▶ EXERCISE PROMPT
Beginning with the line that holds "set (h2 := set_fl" in the data below, give again every line through the one that holds "run_with (get_desc_ok h1", exactly as written.

*** Block opens ***

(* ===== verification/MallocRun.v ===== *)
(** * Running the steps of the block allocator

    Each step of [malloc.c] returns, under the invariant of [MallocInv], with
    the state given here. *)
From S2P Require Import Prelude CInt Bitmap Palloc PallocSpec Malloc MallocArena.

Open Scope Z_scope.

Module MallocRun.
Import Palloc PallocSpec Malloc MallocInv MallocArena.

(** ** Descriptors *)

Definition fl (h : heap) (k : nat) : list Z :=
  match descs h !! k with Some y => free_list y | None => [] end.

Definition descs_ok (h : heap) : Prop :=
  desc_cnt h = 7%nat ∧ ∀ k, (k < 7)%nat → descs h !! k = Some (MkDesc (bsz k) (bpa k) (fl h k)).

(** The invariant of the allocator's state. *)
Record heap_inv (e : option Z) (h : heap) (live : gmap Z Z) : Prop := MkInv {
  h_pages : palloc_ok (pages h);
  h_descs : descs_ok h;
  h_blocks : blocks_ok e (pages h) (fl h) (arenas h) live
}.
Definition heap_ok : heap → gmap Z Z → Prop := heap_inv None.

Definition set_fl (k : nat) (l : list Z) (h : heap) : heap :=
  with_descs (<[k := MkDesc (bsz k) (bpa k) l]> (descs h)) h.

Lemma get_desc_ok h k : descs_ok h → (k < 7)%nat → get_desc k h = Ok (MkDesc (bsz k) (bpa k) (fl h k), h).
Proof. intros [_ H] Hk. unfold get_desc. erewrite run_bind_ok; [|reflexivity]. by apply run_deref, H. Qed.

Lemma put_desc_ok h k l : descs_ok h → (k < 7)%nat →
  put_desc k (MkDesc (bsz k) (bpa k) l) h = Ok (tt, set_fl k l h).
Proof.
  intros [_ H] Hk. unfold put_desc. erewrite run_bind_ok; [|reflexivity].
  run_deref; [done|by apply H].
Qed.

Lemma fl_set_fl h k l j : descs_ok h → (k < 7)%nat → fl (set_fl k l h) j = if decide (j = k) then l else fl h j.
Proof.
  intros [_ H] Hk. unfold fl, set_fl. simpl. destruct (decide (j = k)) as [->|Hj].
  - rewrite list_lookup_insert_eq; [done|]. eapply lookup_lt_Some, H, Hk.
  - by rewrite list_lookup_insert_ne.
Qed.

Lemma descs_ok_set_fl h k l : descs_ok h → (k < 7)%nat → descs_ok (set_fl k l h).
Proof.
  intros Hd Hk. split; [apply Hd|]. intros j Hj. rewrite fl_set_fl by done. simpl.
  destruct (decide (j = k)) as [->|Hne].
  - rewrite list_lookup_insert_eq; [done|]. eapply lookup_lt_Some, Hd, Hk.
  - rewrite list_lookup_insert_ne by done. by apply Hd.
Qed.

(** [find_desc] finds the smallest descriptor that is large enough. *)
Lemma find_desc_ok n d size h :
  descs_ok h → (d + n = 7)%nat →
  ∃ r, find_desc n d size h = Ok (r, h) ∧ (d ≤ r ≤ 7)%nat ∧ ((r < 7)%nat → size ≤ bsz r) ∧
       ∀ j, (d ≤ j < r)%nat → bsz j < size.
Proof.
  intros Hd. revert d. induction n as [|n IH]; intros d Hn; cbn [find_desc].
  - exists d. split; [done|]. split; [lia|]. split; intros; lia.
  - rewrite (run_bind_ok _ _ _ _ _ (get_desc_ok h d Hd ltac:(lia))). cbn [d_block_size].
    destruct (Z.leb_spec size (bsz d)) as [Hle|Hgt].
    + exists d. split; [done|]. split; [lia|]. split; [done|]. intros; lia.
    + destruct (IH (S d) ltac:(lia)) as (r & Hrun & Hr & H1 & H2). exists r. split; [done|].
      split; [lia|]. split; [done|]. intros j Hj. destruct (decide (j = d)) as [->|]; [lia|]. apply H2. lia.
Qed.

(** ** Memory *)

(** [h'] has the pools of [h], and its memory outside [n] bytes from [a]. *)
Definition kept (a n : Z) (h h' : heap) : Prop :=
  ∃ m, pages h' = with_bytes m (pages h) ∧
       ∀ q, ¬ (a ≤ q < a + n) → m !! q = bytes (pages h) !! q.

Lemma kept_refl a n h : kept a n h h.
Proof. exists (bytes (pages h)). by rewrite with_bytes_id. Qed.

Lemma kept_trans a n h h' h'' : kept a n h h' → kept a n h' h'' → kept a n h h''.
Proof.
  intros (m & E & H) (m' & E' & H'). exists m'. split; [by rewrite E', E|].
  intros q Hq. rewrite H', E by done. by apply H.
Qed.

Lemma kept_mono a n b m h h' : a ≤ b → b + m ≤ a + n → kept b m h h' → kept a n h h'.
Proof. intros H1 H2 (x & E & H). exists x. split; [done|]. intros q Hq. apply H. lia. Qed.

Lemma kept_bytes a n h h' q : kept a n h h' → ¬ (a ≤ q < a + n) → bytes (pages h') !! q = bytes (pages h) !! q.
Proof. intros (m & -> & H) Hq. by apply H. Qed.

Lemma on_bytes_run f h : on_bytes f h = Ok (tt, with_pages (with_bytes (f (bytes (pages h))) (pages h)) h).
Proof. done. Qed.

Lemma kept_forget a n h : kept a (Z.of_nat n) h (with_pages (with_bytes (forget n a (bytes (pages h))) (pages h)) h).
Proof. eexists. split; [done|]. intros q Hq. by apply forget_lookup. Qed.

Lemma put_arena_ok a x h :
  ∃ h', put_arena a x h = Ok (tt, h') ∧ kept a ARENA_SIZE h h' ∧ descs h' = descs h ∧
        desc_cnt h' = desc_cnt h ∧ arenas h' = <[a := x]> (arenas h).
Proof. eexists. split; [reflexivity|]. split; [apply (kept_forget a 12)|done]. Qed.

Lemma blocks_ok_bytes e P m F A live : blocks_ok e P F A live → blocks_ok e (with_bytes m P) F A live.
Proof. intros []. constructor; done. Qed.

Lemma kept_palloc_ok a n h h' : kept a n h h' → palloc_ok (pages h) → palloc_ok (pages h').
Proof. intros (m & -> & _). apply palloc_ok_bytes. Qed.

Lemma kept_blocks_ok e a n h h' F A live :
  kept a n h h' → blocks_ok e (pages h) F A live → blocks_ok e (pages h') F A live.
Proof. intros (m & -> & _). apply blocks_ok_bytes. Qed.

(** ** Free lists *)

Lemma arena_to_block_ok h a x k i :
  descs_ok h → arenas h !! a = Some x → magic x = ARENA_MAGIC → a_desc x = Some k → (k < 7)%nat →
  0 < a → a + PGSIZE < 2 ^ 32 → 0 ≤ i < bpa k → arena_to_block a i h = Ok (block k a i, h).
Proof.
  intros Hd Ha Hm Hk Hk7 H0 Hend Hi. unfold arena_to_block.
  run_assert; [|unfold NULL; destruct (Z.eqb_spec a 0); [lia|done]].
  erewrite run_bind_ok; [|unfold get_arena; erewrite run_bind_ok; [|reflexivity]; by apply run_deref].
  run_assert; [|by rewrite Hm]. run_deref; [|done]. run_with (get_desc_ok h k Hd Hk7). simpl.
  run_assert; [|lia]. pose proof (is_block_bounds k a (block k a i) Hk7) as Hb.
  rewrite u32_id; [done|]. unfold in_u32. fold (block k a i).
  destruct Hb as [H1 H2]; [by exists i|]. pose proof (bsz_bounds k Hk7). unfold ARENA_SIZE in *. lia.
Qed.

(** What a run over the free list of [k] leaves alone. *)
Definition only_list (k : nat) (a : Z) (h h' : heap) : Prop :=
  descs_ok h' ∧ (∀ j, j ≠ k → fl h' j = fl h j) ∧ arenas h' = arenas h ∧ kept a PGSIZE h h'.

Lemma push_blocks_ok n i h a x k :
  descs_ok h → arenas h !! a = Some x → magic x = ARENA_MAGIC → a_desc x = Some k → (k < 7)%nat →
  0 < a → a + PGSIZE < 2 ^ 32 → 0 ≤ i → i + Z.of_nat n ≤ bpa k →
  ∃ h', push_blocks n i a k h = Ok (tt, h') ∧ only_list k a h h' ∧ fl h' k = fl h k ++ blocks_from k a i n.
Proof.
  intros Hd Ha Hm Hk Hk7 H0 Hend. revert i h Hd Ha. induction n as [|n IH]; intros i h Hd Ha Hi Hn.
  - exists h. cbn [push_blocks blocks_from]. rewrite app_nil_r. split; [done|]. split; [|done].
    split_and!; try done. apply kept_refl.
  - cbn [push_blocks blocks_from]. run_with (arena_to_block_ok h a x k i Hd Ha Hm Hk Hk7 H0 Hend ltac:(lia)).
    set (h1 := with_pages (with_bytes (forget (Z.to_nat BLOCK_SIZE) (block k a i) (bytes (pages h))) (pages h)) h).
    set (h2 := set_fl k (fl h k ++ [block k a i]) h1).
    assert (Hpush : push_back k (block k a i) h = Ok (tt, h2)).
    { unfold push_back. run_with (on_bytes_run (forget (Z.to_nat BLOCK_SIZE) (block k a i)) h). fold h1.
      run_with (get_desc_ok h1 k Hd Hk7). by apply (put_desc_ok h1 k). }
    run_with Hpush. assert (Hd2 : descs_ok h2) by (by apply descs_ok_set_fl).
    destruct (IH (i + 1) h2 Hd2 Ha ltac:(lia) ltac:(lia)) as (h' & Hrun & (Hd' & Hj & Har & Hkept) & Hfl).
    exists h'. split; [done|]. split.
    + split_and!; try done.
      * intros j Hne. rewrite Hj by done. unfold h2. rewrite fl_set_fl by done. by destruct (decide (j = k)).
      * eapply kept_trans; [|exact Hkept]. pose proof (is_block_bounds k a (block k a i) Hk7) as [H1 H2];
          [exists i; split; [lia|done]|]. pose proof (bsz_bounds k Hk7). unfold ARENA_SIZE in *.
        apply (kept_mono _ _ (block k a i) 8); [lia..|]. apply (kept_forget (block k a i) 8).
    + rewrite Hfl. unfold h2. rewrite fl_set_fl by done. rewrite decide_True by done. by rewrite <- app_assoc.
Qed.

*** Block closes ***
*** Block opens ***

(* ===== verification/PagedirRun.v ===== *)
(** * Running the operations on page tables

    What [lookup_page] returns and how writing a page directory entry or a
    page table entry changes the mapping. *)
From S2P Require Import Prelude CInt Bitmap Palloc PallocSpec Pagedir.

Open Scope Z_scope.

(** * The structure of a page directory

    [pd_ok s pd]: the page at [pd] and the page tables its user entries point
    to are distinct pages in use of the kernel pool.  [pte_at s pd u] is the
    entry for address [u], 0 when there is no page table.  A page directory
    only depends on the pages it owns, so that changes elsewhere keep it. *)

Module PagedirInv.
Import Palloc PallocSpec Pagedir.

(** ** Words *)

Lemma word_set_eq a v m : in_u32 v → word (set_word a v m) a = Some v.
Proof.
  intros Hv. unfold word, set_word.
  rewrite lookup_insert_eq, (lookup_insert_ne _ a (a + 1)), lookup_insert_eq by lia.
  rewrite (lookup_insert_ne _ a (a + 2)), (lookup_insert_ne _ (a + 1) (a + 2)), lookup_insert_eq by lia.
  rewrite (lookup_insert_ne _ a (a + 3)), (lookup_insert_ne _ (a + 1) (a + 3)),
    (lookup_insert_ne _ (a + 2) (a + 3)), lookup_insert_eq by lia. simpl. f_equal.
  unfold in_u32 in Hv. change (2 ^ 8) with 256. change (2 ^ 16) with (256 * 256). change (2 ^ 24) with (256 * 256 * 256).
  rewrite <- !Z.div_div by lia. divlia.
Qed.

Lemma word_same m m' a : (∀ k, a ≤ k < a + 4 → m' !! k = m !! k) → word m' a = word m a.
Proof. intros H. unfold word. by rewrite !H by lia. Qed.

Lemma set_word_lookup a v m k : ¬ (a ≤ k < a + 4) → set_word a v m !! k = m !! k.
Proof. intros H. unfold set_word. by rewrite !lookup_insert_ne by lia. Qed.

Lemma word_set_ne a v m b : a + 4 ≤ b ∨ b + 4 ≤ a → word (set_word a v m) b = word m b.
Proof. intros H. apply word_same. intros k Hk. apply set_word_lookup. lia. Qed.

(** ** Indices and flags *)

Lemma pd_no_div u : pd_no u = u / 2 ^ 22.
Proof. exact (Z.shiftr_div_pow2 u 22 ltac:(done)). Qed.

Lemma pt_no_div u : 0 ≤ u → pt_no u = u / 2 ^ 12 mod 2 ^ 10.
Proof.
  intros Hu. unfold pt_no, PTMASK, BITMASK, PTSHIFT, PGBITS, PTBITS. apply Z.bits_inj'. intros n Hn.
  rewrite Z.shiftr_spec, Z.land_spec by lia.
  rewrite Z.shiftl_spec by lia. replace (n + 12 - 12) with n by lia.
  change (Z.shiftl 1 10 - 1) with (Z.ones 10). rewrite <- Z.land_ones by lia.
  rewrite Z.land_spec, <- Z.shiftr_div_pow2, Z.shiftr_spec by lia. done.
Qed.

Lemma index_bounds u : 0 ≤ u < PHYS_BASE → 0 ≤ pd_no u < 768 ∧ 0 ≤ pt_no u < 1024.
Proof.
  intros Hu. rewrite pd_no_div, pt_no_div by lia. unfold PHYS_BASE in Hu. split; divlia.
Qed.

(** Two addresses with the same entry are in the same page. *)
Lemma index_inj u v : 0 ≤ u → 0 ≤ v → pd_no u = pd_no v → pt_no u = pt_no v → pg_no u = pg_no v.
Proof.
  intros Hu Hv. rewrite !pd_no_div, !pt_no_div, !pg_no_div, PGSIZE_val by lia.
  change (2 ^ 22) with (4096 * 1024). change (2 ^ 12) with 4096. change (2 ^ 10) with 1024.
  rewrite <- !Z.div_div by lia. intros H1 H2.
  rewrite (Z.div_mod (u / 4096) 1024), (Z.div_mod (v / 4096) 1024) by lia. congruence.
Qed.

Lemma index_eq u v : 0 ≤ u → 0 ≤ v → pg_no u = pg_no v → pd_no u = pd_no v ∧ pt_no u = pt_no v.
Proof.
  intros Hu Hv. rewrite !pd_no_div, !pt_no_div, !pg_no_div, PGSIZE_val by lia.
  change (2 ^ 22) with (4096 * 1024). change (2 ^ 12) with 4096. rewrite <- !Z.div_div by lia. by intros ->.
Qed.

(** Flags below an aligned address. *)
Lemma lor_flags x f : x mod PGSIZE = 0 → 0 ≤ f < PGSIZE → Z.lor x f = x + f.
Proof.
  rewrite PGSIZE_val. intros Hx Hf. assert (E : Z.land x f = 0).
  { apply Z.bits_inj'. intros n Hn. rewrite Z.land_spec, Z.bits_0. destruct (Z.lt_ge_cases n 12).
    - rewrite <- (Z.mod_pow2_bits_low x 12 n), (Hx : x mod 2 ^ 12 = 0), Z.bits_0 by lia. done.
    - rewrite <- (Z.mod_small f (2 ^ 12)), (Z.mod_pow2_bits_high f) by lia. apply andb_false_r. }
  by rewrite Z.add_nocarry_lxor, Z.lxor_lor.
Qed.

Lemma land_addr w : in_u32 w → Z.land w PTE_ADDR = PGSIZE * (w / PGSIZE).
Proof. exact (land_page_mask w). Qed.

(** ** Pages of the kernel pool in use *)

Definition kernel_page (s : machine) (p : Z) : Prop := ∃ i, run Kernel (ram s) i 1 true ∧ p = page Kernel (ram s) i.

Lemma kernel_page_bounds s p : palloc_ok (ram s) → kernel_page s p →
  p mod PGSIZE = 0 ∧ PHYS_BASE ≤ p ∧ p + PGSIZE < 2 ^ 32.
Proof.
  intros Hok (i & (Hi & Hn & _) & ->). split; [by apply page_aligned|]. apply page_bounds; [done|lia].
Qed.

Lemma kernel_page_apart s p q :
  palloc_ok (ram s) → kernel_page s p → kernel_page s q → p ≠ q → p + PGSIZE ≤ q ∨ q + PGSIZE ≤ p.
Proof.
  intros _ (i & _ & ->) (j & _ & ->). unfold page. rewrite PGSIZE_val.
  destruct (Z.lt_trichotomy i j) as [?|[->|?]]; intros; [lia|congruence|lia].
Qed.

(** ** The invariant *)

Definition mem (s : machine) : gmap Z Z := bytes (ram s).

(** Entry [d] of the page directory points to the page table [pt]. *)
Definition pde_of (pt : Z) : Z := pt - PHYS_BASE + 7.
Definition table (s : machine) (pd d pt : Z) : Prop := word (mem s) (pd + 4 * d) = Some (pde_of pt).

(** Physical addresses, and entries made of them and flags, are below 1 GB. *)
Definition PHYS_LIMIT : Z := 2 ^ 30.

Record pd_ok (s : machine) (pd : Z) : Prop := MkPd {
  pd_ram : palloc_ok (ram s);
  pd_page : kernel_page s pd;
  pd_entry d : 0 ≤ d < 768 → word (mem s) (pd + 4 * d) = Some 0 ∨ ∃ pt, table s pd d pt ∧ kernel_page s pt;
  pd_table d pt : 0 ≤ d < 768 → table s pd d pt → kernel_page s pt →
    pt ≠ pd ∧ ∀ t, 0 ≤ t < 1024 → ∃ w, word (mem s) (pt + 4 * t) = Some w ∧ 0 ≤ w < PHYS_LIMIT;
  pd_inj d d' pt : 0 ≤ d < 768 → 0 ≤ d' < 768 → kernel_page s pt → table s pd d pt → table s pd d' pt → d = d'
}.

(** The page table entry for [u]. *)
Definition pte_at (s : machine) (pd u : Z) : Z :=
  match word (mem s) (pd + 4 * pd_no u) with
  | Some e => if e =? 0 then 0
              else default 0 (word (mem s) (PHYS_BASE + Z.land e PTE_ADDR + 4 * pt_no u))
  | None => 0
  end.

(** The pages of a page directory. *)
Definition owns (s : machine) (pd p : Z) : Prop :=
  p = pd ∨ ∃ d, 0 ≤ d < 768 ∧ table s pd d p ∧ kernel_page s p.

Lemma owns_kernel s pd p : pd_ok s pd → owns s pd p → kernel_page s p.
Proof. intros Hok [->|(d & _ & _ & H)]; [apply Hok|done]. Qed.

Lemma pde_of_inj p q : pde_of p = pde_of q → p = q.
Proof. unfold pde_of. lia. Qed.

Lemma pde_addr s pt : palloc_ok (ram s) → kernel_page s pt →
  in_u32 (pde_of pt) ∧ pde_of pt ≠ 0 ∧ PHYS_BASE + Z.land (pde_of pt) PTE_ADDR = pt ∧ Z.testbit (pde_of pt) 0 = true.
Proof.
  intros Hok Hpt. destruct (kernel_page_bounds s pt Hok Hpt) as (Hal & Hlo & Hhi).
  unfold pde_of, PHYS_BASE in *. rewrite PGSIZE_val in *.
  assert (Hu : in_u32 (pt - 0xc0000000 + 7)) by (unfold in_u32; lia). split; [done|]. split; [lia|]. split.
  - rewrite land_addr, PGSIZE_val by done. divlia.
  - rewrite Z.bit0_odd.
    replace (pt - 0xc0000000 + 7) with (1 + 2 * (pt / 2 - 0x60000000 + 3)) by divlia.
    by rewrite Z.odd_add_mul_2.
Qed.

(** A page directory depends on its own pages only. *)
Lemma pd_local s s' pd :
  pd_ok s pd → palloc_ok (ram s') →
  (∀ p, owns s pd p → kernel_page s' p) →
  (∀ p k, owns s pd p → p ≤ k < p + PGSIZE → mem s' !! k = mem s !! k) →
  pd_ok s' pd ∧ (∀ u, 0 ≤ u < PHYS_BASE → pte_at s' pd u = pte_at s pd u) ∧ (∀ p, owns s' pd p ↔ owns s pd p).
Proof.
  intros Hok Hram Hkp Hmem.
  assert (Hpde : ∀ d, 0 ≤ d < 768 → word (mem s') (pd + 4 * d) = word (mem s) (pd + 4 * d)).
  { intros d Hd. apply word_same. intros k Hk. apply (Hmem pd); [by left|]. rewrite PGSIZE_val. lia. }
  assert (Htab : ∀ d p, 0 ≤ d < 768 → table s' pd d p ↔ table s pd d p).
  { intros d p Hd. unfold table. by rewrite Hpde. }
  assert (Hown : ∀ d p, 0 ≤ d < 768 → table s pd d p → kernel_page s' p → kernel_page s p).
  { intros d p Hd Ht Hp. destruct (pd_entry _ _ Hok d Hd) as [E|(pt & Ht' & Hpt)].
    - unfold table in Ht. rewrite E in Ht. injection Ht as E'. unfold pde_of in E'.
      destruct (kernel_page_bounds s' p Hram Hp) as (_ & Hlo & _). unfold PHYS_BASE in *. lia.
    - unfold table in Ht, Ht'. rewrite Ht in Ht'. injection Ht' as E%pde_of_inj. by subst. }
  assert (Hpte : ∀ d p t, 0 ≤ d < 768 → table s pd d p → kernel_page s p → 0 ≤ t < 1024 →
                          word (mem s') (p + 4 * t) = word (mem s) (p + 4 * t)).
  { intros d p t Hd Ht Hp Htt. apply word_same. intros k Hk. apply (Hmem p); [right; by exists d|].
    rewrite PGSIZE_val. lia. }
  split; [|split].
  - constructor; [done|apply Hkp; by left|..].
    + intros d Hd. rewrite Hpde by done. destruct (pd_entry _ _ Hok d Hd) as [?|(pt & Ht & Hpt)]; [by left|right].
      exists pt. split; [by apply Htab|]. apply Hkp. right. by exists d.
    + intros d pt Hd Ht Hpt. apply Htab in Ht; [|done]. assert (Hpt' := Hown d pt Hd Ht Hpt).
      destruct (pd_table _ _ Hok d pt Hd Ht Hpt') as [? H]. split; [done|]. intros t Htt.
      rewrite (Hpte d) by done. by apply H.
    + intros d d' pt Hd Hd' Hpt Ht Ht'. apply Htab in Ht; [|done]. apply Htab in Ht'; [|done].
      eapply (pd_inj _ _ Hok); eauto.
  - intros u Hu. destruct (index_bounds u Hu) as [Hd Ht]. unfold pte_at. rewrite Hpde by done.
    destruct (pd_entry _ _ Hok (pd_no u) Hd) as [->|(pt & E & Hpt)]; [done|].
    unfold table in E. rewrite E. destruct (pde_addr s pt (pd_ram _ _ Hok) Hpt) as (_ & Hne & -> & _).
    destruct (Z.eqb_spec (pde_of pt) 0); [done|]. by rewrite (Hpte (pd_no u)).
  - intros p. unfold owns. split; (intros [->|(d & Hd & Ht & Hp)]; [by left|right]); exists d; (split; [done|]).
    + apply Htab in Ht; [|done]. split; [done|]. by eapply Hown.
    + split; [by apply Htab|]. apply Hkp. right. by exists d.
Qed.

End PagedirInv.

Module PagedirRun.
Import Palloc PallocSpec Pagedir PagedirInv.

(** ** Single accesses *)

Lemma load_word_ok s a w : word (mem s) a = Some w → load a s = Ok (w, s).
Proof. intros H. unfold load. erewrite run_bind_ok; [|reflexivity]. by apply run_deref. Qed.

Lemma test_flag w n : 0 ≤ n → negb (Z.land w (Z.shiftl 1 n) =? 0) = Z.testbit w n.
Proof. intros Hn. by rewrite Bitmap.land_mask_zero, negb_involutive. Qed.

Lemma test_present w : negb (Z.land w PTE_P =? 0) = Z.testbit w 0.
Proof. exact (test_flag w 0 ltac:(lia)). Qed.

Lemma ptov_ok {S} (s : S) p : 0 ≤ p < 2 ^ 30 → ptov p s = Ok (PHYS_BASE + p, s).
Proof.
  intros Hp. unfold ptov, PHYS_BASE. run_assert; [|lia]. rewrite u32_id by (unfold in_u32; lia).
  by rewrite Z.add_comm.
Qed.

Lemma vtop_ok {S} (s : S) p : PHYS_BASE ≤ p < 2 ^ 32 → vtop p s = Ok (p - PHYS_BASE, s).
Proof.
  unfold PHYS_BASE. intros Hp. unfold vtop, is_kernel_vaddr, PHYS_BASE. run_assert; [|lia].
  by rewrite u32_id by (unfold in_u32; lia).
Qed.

*** Block closes ***

▶ ANSWER FOR THIS EXERCISE
    set (h2 := set_fl k (fl h k ++ [block k a i]) h1).
    assert (Hpush : push_back k (block k a i) h = Ok (tt, h2)).
    { unfold push_back. run_with (on_bytes_run (forget (Z.to_nat BLOCK_SIZE) (block k a i)) h). fold h1.
      run_with (get_desc_ok h1 k Hd Hk7). by apply (put_desc_ok h1 k). }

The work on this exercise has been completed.